Enregistrée puis échantillonnée, travaillée en boucle avec des sons de la nature et autres effets sonores, cette matière brute humaine se transmute en un environnement sonore texturé, organique, dépaysant, vecteur de l’élan des corps, qui suivent les pulsations et rythmes ainsi générés.

Le résultat est étrange, amusant, hypnotisant, parfois surréaliste. Une vraie chorégraphie du souffle, incarnée dans les corps de fascinante façon.

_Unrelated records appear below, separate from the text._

Definition storeQuery (t : Z) (s : SunRise) : SunRise :=
  {| queryTime := t; riseTime := riseTime s; setTime := setTime s;
     riseAz := riseAz s; setAz := setAz s;
     hasRise := hasRise s; hasSet := hasSet s; isVisible := isVisible s |}.

Definition storeRise (o : option event) (s : SunRise) : SunRise :=
  match o with
  | Some e =>
      {| queryTime := queryTime s; riseTime := evTime e; setTime := setTime s;
         riseAz := evAz e; setAz := setAz s;
         hasRise := true; hasSet := hasSet s; isVisible := isVisible s |}
  | None => s
  end.

Definition storeSet (o : option event) (s : SunRise) : SunRise :=
  match o with
  | Some e =>
      {| queryTime := queryTime s; riseTime := riseTime s; setTime := evTime e;
         riseAz := riseAz s; setAz := evAz e;
         hasRise := hasRise s; hasSet := true; isVisible := isVisible s |}
  | None => s
  end.

Definition storeVisible (b : bool) (s : SunRise) : SunRise :=
  {| queryTime := queryTime s; riseTime := riseTime s; setTime := setTime s;
     riseAz := riseAz s; setAz := setAz s;
     hasRise := hasRise s; hasSet := hasSet s; isVisible := b |}.

(** Everything [calculate] does once the samples are there. *)
Definition finish (t : Z) (v : list sample) (s : SunRise) : SunRise :=
  let sl := scan t v in
  let s1 := storeQuery t (initClass s) in
  let s2 := storeRise (reported t (riseBefore sl) (riseAfter sl)) s1 in
  let s3 := storeSet (reported t (setBefore sl) (setAfter sl)) s2 in
  storeVisible (aboveHorizon (vhz v (SR_WINDOW / 2))) s3.

(** Modelled from the spec: the body of
    [void calculate(float latitude, float longitude, time_t t)] is not part
    of the sources.  Sample the window, scan it, store the results in the
    object; [isVisible] "is set from the altitude sign evaluated directly at
    queryTime", the middle sample of the window. *)
Definition calculate (latitude longitude : R) (t : Z) (s : SunRise) : SunRise :=
  finish t (window latitude longitude t) s.

(** ** Time *)

Lemma wrapTime_inTimeT z : inTimeT z -> wrapTime z = z.
Proof.
  unfold inTimeT, wrapTime, TIME_T_MIN, TIME_T_MAX. intros [Hlo Hhi].
  rewrite Z.mod_small by lia. lia.
Qed.

Lemma wrapTime_range z : inTimeT (wrapTime z).
Proof.
  unfold inTimeT, wrapTime, TIME_T_MIN, TIME_T_MAX.
  pose proof (Z.mod_pos_bound (z - - 2 ^ 63) (2 ^ 64) ltac:(lia)). lia.
Qed.

(** Sample [i] of the window is the instant [i - SR_WINDOW/2] hours from
    the query time. *)
Lemma sampleDay_instant t i :
  sampleDay t i = daysSinceJ2000 (t + (Z.of_nat i - Z.of_nat (SR_WINDOW / 2)) * HOUR).
Proof.
  unfold sampleDay, windowStart, queryDay, daysSinceJ2000.
  replace (INR (SR_WINDOW / 2)) with 24%R by (simpl; lra).
  replace (Z.of_nat (SR_WINDOW / 2)) with 24 by reflexivity.
  rewrite INR_IZR_INZ.
  rewrite !minus_IZR, plus_IZR, mult_IZR, minus_IZR.
  unfold DAY, HOUR. rewrite mult_IZR.
  replace (IZR (60 * 60)) with 3600%R by (rewrite mult_IZR; lra). field.
Qed.

Lemma window_nth latitude longitude t i :
  (i <= SR_WINDOW)%nat ->
  nth i (window latitude longitude t) noSample = sampleAt latitude longitude t i.
Proof.
  intros Hi. unfold window.
  rewrite nth_indep with (d' := sampleAt latitude longitude t 0%nat)
    by (rewrite length_map, length_seq; lia).
  rewrite map_nth. rewrite seq_nth by lia. reflexivity.
Qed.

Lemma vhz_window latitude longitude t i :
  (i <= SR_WINDOW)%nat ->
  vhz (window latitude longitude t) i
  = horizonTest latitude longitude (sampleDay t i).
Proof. intros Hi. unfold vhz. rewrite window_nth by exact Hi. reflexivity. Qed.

(** ** The fitted parabola and its root *)

Local Open Scope R_scope.

Lemma interpolate_before f0 f1 f2 : interpolate f0 f1 f2 (-1) = f0.
Proof. unfold interpolate. field. Qed.

Lemma interpolate_at f0 f1 f2 : interpolate f0 f1 f2 0 = f1.
Proof. unfold interpolate. field. Qed.

Lemma interpolate_after f0 f1 f2 : interpolate f0 f1 f2 1 = f2.
Proof. unfold interpolate. field. Qed.

Lemma interpolate_constant c p : interpolate c c c p = c.
Proof. unfold interpolate. field. Qed.

(** The parabola on the hour's own axis: the coefficients [zeroCrossing]
    hands to [quadRoot] are those of [interpolate] shifted by [x0]. *)
Lemma interpolate_shift f0 f1 f2 x0 x :
  interpolate f0 f1 f2 (x0 + x)
  = (f0 - 2 * f1 + f2) / 2 * (x * x)
    + ((f2 - f0) / 2 + 2 * ((f0 - 2 * f1 + f2) / 2) * x0) * x
    + interpolate f0 f1 f2 x0.
Proof. unfold interpolate. field. Qed.

Lemma distToHour_nonneg r : 0 <= distToHour r.
Proof.
  unfold distToHour. destruct (Rlt_dec r 0); [lra |].
  destruct (Rlt_dec 1 r); lra.
Qed.

Lemma distToHour_zero r : distToHour r = 0 <-> 0 <= r <= 1.
Proof.
  unfold distToHour. destruct (Rlt_dec r 0); [lra |].
  destruct (Rlt_dec 1 r); lra.
Qed.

Ce faisant, la chorégraphe va où on ne l’attend pas nécessairement, dans une exploration à la fois ludique et formelle de mouvements générés par le souffle humain. Le corps prend vie, s’allonge, se contracte, se torsionne, porté par cette pulsion vitale. Une gestuelle qui passe beaucoup par les torses nus des danseurs (ceux-là mêmes qui ont censurés par Meta dans une campagne promotionnelle du spectacle faite par Danse Danse sur les réseaux sociaux), dont on peut admirer tout le travail de précision et de finesse, dans des séquences dansées en synchronicité ou en canon.

Les danseurs habitent l’espace de leur présence, affichent un air mutin, le regard perçant, le corps vibrant d’émoi. On ne se lasse pas de les regarder, happés. Pas de doute, on peut compter sur Marie Chouinard pour nous sortir du quotidien, nous déprogrammer et nous amener ailleurs, en terres inconnues.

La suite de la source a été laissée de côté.